TASK:
Begin at the line containing "unfold UserFromReviewStatus. spec_if;" in the data below and go on through the line containing "destruct (rs_Groups s)", repeating each line exactly; include both ends and no other line.

Dataset entries
Lemma ldap_Post_honest u : spec (λ d, identified d u) (ldap_PostAuthenticate (ldap_OnBoardUser salt) u)
  (λ p d, identified d p.1) (λ _, True).
Proof.
  apply spec_exact. intros d Hd. unfold ldap_PostAuthenticate.
  eapply spec_read_bind; [apply reading_try, reading_user_Count|done|].
  intros [n|e] _; [|apply spec_ret; by intros ? ->]. spec_if.
  - eapply spec_read_bind; [apply reading_try, reading_GetByName|done|].
    intros [x|e] Hx; [|apply spec_ret; by intros ? ->].
    destruct (Hx x eq_refl) as (i & a & Hi & Hn & Hdl & ->). destruct Hd as [Hok Hu].
    eapply (spec_bind _ _ (λ u' y, identified y u')); [|intros u'; by apply spec_ret].
    eapply spec_pre; [apply sync_email_identified|]. intros ? ->. split; [done|].
    destruct (tab_keys _ _ _ _ Hok _ _ Hi) as [Hid _]. destruct Hu as (Hdel & _ & Hf). split_and!; [done| |done].
    intros _. exists a. simpl. by rewrite Hid.
  - eapply (spec_bind _ _ (λ r y, match r with Ok u' => identified y u' | Err _ => identified y u end)).
    + eapply spec_pre; [eapply spec_try, onboarding; intros; apply ldap_OnBoard_honest; [done|apply Hd]|by intros ? ->].
    + intros [u'|e]; by apply spec_ret.
Qed.

#[export] Instance ldap_honest : Honest (pr_login (ldap_provider salt LDAPConf_ LDAPGroupConf)).
Proof. split; [apply ldap_Authenticate_honest|apply ldap_Post_honest]. Qed.

(** *** UAA *)

Context {U : UaaClient}.

Lemma fill_person u : same_person u (fillEmailRealName u).
Proof. unfold fillEmailRealName. cbv zeta. by repeat case_match. Qed.

Lemma uaa_OnBoard_honest u d : accounts_ok d → us_Deleted u = false →
  spec (same_accounts d) (uaa_OnBoardUser salt u) (λ u' d', identified d' u') (same_accounts d).
Proof.
  intros Hok Hd. unfold uaa_OnBoardUser. cbv zeta. spec_if; [by apply spec_fail|]. apply Onboard_honest; [done|].
  match goal with |- us_Deleted (fillEmailRealName ?x) = _ => by destruct (fill_person x) as (_ & _ & _ & ->) end.
Qed.

#[export] Instance uaa_honest : Honest (pr_login (uaa_provider salt)).
Proof.
  split.
  - intros p pw. apply spec_ret. intros d Hok. split; [done|]. repeat case_match; simplify_eq; try done; apply identity_new.
  - intros u. apply spec_exact. intros d [Hok Hu]. simpl. unfold uaa_PostAuthenticate.
    eapply spec_read_bind; [apply reading_try, reading_GetByName|done|]. intros [x|e] Hx.
    + destruct (Hx x eq_refl) as (i & a & Hi & Hn & Hd & ->). cbv zeta.
      set (u' := fillEmailRealName _).
      assert (Hu' : identity d u').
      { eapply identity_person; [apply fill_person|]. apply (identity_found d u i a (ac_SysAdminFlag a)); auto. by destruct Hu. }
      eapply (spec_bind _ _ (λ _ y, identified y u')); [|intros r; by apply spec_ret].
      eapply spec_pre; [apply (spec_ignored (λ y, identified y u')); [|done]|by intros ? ->].
      apply UpdateProfile_identified; [done|]. constructor; [by left|constructor; [by right|constructor]].
    + spec_if; [|apply spec_ret; by intros ? ->].
      eapply (spec_bind _ _ (λ r y, match r with Ok u' => identified y u' | Err _ => identified y u end)).
      * eapply spec_pre; [eapply spec_try, onboarding; intros; apply uaa_OnBoard_honest; [done|apply Hu]|by intros ? ->].
      * intros [u'|e']; by apply spec_ret.
Qed.

(** *** HTTP auth proxy *)

Context {AP : AuthProxy}.

Lemma review_identified s ags aus : spec accounts_ok (UserFromReviewStatus s ags aus) (λ u d, identified d u) accounts_ok.
Proof.
  unfold UserFromReviewStatus. spec_if; [by apply spec_fail|]. cbv zeta.
  assert (Hnew : ∀ d, accounts_ok d → identified d (with_admin_role (bool_decide (rs_Username s ∈ aus)) (new_user (rs_Username s) EmptyString EmptyString))).
  { intros d Hok. eapply identified_person; [|split; [done|apply identity_new]]. done. }
  destruct (rs_Groups s) as [|g gs]; [by apply spec_ret|].
  eapply spec_bind; [eapply spec_conseq; [apply (Populate_identified _ (new_user (rs_Username s) EmptyString EmptyString))| |done|by intros ? [? _]]|].
  - intros d Hok. split; [done|apply identity_new].
  - intros ids. apply spec_ret. intros d. by apply identified_person.
Qed.

Lemma fillInModel_person u u' : fillInModel u = Ok u' → same_person u u'.
Proof. unfold fillInModel. case_match; [done|]. cbv zeta. intros [= <-]. by case_match. Qed.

TASK OUTPUT:
  unfold UserFromReviewStatus. spec_if; [by apply spec_fail|]. cbv zeta.
  assert (Hnew : ∀ d, accounts_ok d → identified d (with_admin_role (bool_decide (rs_Username s ∈ aus)) (new_user (rs_Username s) EmptyString EmptyString))).
  { intros d Hok. eapply identified_person; [|split; [done|apply identity_new]]. done. }
  destruct (rs_Groups s) as [|g gs]; [by apply spec_ret|].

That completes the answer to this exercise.